▶ _Task prompt_
Extract all lines from the data beneath that include the word "right".

▶ _Supplied records_
--------------------------------------------------
(** * Session-log converters: a shallow embedding and its properties

    The repository holds two batch converters,
    [scripts/convert_export.py] (format A: one JSONL file per session) and
    [scripts/convert_opencode.py] (format B: a storage tree of session,
    message and part files).  Both filter the records of a session, collapse
    long code blocks and long code-like lines, and render a plain-text
    transcript.

    Python values are embedded as follows: a [str] is the list of its code
    points, a decoded JSON document is a [json] tree, an exception is the
    [Raise] outcome of a [result], mutable converter fields are threaded as
    explicit state, [print] appends an [event] to a log. *)

From Stdlib Require Import ZArith NArith Lia Bool.
From Stdlib Require Import Strings.Ascii Strings.String.
From Stdlib Require Init.Decimal.
From stdpp Require Import base decidable countable list gmap.

Set Warnings "-register-all".
Local Open Scope nat_scope.
Local Open Scope list_scope.

(* ===================================================================== *)
(** ** Python strings *)
(* ===================================================================== *)

Module Py.

(** A Python [str]: its sequence of Unicode code points. *)
Abbreviation str := (list N).

(** A literal of the source, given as an ASCII string. *)
Definition lit (s : String.string) : str :=
  List.map N_of_ascii (list_ascii_of_string s).
Arguments lit s%_string.

Definition newline : N := 10%N.

(** [str.isspace] on one code point: the whitespace table of CPython
    ([_PyUnicode_IsWhitespace]). *)
Definition is_space (c : N) : bool :=
  ((9 <=? c) && (c <=? 13) || (28 <=? c) && (c <=? 32)
   || (c =? 133) || (c =? 160) || (c =? 5760)
   || (8192 <=? c) && (c <=? 8202)
   || (c =? 8232) || (c =? 8233) || (c =? 8239) || (c =? 8287)
   || (c =? 12288))%N.

(** [s.lstrip()] *)
Fixpoint lstrip (s : str) : str :=
  match s with
  | [] => []
  | c :: s' => if is_space c then lstrip s' else s
  end.

(** [s.rstrip()]: a character is kept when it is not whitespace or when
    something is kept to its right. *)
Fixpoint rstrip (s : str) : str :=
  match s with
  | [] => []
  | c :: s' =>
      match rstrip s' with
      | [] => if is_space c then [] else [c]
      | r => c :: r
      end
  end.

(** [s.strip()] *)
Definition strip (s : str) : str := rstrip (lstrip s).

(** [s.startswith(p)] *)
Fixpoint startswith (p s : str) : bool :=
  match p, s with
  | [], _ => true
  | _ :: _, [] => false
  | a :: p', b :: s' => (a =? b)%N && startswith p' s'
  end.

(** [sub in s] *)
Fixpoint contains (sub s : str) : bool :=
  startswith sub s ||
  match s with
  | [] => false
  | _ :: s' => contains sub s'
  end.

(** [s.split(sep)] for a one-character separator: never the empty list. *)
Fixpoint split_char (sep : N) (s : str) : list str :=
  match s with
  | [] => [[]]
  | c :: s' =>
      if (c =? sep)%N then [] :: split_char sep s'
      else match split_char sep s' with
           | [] => [[c]]
           | l :: ls => (c :: l) :: ls
           end
  end.

(** [s.split("\n")] *)
Definition split_nl (s : str) : list str := split_char newline s.

(** ["\n".join(ls)] *)
Fixpoint join_nl (ls : list str) : str :=
  match ls with
  | [] => []
  | [l] => l
  | l :: ls' => l ++ newline :: join_nl ls'
  end.

(** [s.replace(a, b)] for one-character [a] and [b]. *)
Definition replace_char (a b : N) (s : str) : str :=
  List.map (fun c => if (c =? a)%N then b else c) s.

(** The decimal digits of a [Decimal.uint], most significant first. *)
Fixpoint uint_digits (d : Decimal.uint) : str :=
  match d with
  | Decimal.Nil => []
  | Decimal.D0 d => 48%N :: uint_digits d
  | Decimal.D1 d => 49%N :: uint_digits d
  | Decimal.D2 d => 50%N :: uint_digits d
  | Decimal.D3 d => 51%N :: uint_digits d
  | Decimal.D4 d => 52%N :: uint_digits d
  | Decimal.D5 d => 53%N :: uint_digits d
  | Decimal.D6 d => 54%N :: uint_digits d
  | Decimal.D7 d => 55%N :: uint_digits d
  | Decimal.D8 d => 56%N :: uint_digits d
  | Decimal.D9 d => 57%N :: uint_digits d
  end.
Definition bind {A B : Type} (m : outcome A) (k : A → outcome B) : outcome B :=
  match m with
  | Done a => k a
  | OutOfRange row col => OutOfRange row col
  | OutOfFuel => OutOfFuel
  end.

Notation "'do' x <- m ; k" := (bind m (λ x, k))
  (at level 10, x name, m at level 100, k at level 200).
Notation "'do' ' pat <- m ; k" := (bind m (λ x, match x with pat => k end))
  (at level 10, pat pattern, m at level 100, k at level 200).

(** ** Array accesses *)

Definition in_grid (row col : Z) : bool :=
  (0 <=? row) && (row <? ROWS) && (0 <=? col) && (col <? COLS).

(** [points[row][col]] as an rvalue. *)
Definition cell (points : Grid) (row col : Z) : option Point :=
  if in_grid row col
  then points !! Z.to_nat row ≫= (λ line : list Point, line !! Z.to_nat col)
  else None.

Definition load (points : Grid) (row col : Z) : outcome Point :=
  match cell points row col with
  | Some p => Done p
  | None => OutOfRange row col
  end.

(** [points[row][col].field = v] for subscripts already known to be in range. *)
Definition update (f : Point → Point) (row col : Z) (points : Grid) : Grid :=
  alter (alter f (Z.to_nat col)) (Z.to_nat row) points.

(** The same assignment where the source does not check the subscripts. *)
Definition store (f : Point → Point) (row col : Z) (points : Grid)
  : outcome Grid :=
  if in_grid row col then Done (update f row col points)
  else OutOfRange row col.

(** ** [addNewPoint] (lines 49-59)

    Returns the [int] result together with the array after the call. *)
Definition addNewPoint (points : Grid) (col row : Z) (color : Color)
  : Z * Grid :=
  if (col <? 0) || (col >=? COLS) || (row <? 0) || (row >=? ROWS)
  then (-1, points)
  else
    let points := update (set_exists 1) row col points in
    let points :=
      update (set_color {| r := r color; g := g color; b := b color |})
             row col points in
    (0, points).

(** ** [sandGravity] (lines 61-91) *)

(** One evaluation of the body of [while (falling == 1)]: the array after it
    and the new value of [falling].  [col] and [row] are never assigned by the
    source, so they are not part of the result. *)
Definition sandGravity_body (points : Grid) (col row : Z) (color : Color)
  : outcome (Grid * Z) :=
  do p1 <- load points row (col + 1);
  if exists_ p1 =? 0 then
    do points <- store (set_exists (-1)) row col points;
    Done (snd (addNewPoint points (col + 1) row color), 1)
  else
    do p2 <- load points (row + 1) (col - 1);
    if exists_ p2 =? 0 then
      do points <- store (set_exists (-1)) row col points;
      Done (snd (addNewPoint points (col - 1) (row + 1) color), 1)
    else
      do p3 <- load points (row + 1) (col + 1);
      if exists_ p3 =? 0 then
        do points <- store (set_exists (-1)) row col points;
        Done (snd (addNewPoint points (col - 1) (row + 1) color), 1)
      else
        Done (points, 0).

Fixpoint sandGravity_loop (fuel : nat) (points : Grid) (col row : Z)
    (color : Color) (falling : Z) : outcome Grid :=
  if falling =? 1 then
    match fuel with
    | O => OutOfFuel
    | S fuel =>
        match sandGravity_body points col row color with
        | Done (points, falling) =>
            sandGravity_loop fuel points col row color falling
        | OutOfRange row col => OutOfRange row col
        | OutOfFuel => OutOfFuel
        end
    end
  else Done points.

(** The [int] result is always 0 and is left out. *)
Definition sandGravity (fuel : nat) (points : Grid) (col row : Z)
  : outcome Grid :=
  do p <- load points row col;
  sandGravity_loop fuel points col row (color p) 1.

(** ** Grids used as inputs

    [main] (lines 178-185) declares the array and assigns [exists = 0] in every
    cell; the colours stay whatever the stack held, here [junk row col]. *)
Definition init_grid (junk : Z → Z → Color) : Grid :=
  (λ row, (λ col, {| exists_ := 0; color := junk row col |}) <$> seqZ 0 COLS)
    <$> seqZ 0 ROWS.

Definition black : Color := {| r := 0; g := 0; b := 0 |}.
Definition sand : Color := {| r := 210; g := 180; b := 65 |}.
(** * FuckBaggr: statement scrapers, reconciliation search and the P/E proxy

    A shallow embedding of the scripts [find_sum.py], [parse_cash.py],
    [parse_ibkr.py] and [scripts/yfinance_server.py], followed by the
    properties established about them. *)

From Stdlib Require Import Ascii String.
From Stdlib Require Import List ZArith NArith Lia Bool Floats Sorted.
Import ListNotations.

Set Implicit Arguments.
Set Warnings "-inexact-float,-register-all".

(* ================================================================== *)
(** * Part I. Definitions                                              *)
(* ================================================================== *)

(** ** The reconciliation search ([find_sum.py]) *)

Module FindSum.

(** A Python float is an IEEE-754 binary64 value, a [float] here.

    [sum(c)] on a tuple of floats, as the interpreters up to 3.11 compute
    it: the running total starts from the integer [0] (which adds as
    [0.0]) and the items are added from left to right.  The sum of the
    empty tuple is the integer [0], which subtracts and compares as
    [0.0]. *)
Definition sum_plain (c : list float) : float :=
  fold_left PrimFloat.add c 0%float.

(** [sum(c)] as the interpreters from 3.12 on compute it: the first item is
    added to the integer [0], the later ones are accumulated with
    Neumaier's compensation, which is added at the end when it is a
    non-zero finite number. *)
Definition neumaier_step (st : float * float) (x : float)
  : float * float :=
  let '(f_result, c) := st in
  let t := (f_result + x)%float in
  let c' :=
    if PrimFloat.leb (PrimFloat.abs x) (PrimFloat.abs f_result)
    then (c + ((f_result - t) + x))%float
    else (c + ((x - t) + f_result))%float in
  (t, c').

Definition is_finite (x : float) : bool :=
  PrimFloat.ltb (PrimFloat.abs x) infinity.

Definition sum_compensated (c : list float) : float :=
  match c with
  | [] => 0%float
  | x :: rest =>
      let '(f_result, comp) :=
        fold_left neumaier_step rest ((0 + x)%float, 0%float) in
      if negb (PrimFloat.eqb comp 0%float) && is_finite comp
      then (f_result + comp)%float
      else f_result
  end.

(** The literal [0.05] of line 21. *)
Definition tolerance : float := 0.05%float.

(** What the script prints. *)
Inductive line : Type :=
| Match (s : float) (c : list float)   (* MATCH: <sum> with <subset> *)
| SearchDone.                          (* Search done. *)

(** The only exception the loop can raise: [itertools.combinations]
    refuses a negative size ("r must be non-negative"). *)
Inductive exn : Type := ValueError.

(** [range(a, b)]. *)
Definition py_range (a b : Z) : list Z :=
  map (fun i => (a + Z.of_nat i)%Z) (seq 0 (Z.to_nat (b - a))).
(** The row [save_to_csv] builds for one snapshot. *)
Definition new_row (repo_data : snapshot) : row_dict :=
  let repo := s_repository repo_data in
  let traffic := s_traffic repo_data in
  let commits := s_commits repo_data in
  {| row_fields :=
       [("date", CStr (default "" (s_date repo_data)));
        ("repository", CStr (r_full_name repo));
        ("private", CBool (r_private repo));
        ("language", cell_of_option_string (r_language repo));
        ("stars", CInt (r_stargazers_count repo));
        ("forks", CInt (r_forks_count repo));
        ("watchers", CInt (r_watchers_count repo));
        ("open_issues", CInt (r_open_issues_count repo));
        ("views", CInt (t_views traffic));
        ("views_uniques", CInt (t_views_uniques traffic));
        ("clones", CInt (t_clones traffic));
        ("clones_uniques", CInt (t_clones_uniques traffic));
        ("commits", CInt (c_commits commits));
        ("additions", CInt (c_additions commits));
        ("deletions", CInt (c_deletions commits));
        ("net_change", CInt (c_net_change commits));
        ("scraped_at", CStr (s_scraped_at repo_data))];
     row_rest := None |}.

Definition fieldnames : list string :=
  ["date"; "repository"; "private"; "language"; "stars"; "forks";
   "watchers"; "open_issues"; "views"; "views_uniques"; "clones";
   "clones_uniques"; "commits"; "additions"; "deletions"; "net_change";
   "scraped_at"].

Definition save_to_csv (data : list snapshot) (filename : string) : M unit :=
  match data with
  | [] => print "No data to save"
  | first :: _ =>
      file_exists <- path_exists filename ;;
      existing_rows <-
        (if file_exists then
           try_except (read_csv filename) is_Exception
             (fun e =>
                print ("Warning: Could not read existing CSV: "
                         ++ exn_msg e) ;;;
                ret [])
         else ret []) ;;
      let target_date := default "" (s_date first) in
      let existing_rows :=
        if str_truthy target_date then
          filter
            (fun row =>
               negb (cell_eq_str (dict_get "date" (row_fields row))
                       target_date))
            existing_rows
        else existing_rows in
      let new_rows := map new_row data in
      let all_rows := (existing_rows ++ new_rows)%list in
      match all_rows with
      | [] => ret tt
      | _ =>
          write_csv filename fieldnames all_rows ;;;
          print ("Data saved to " ++ filename ++ " (historical record)")
      end
  end.
End Scraper.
--------------------------------------------------
▶ _Result below_
    something is kept to its right. *)
    [0.0]) and the items are added from left to right.  The sum of the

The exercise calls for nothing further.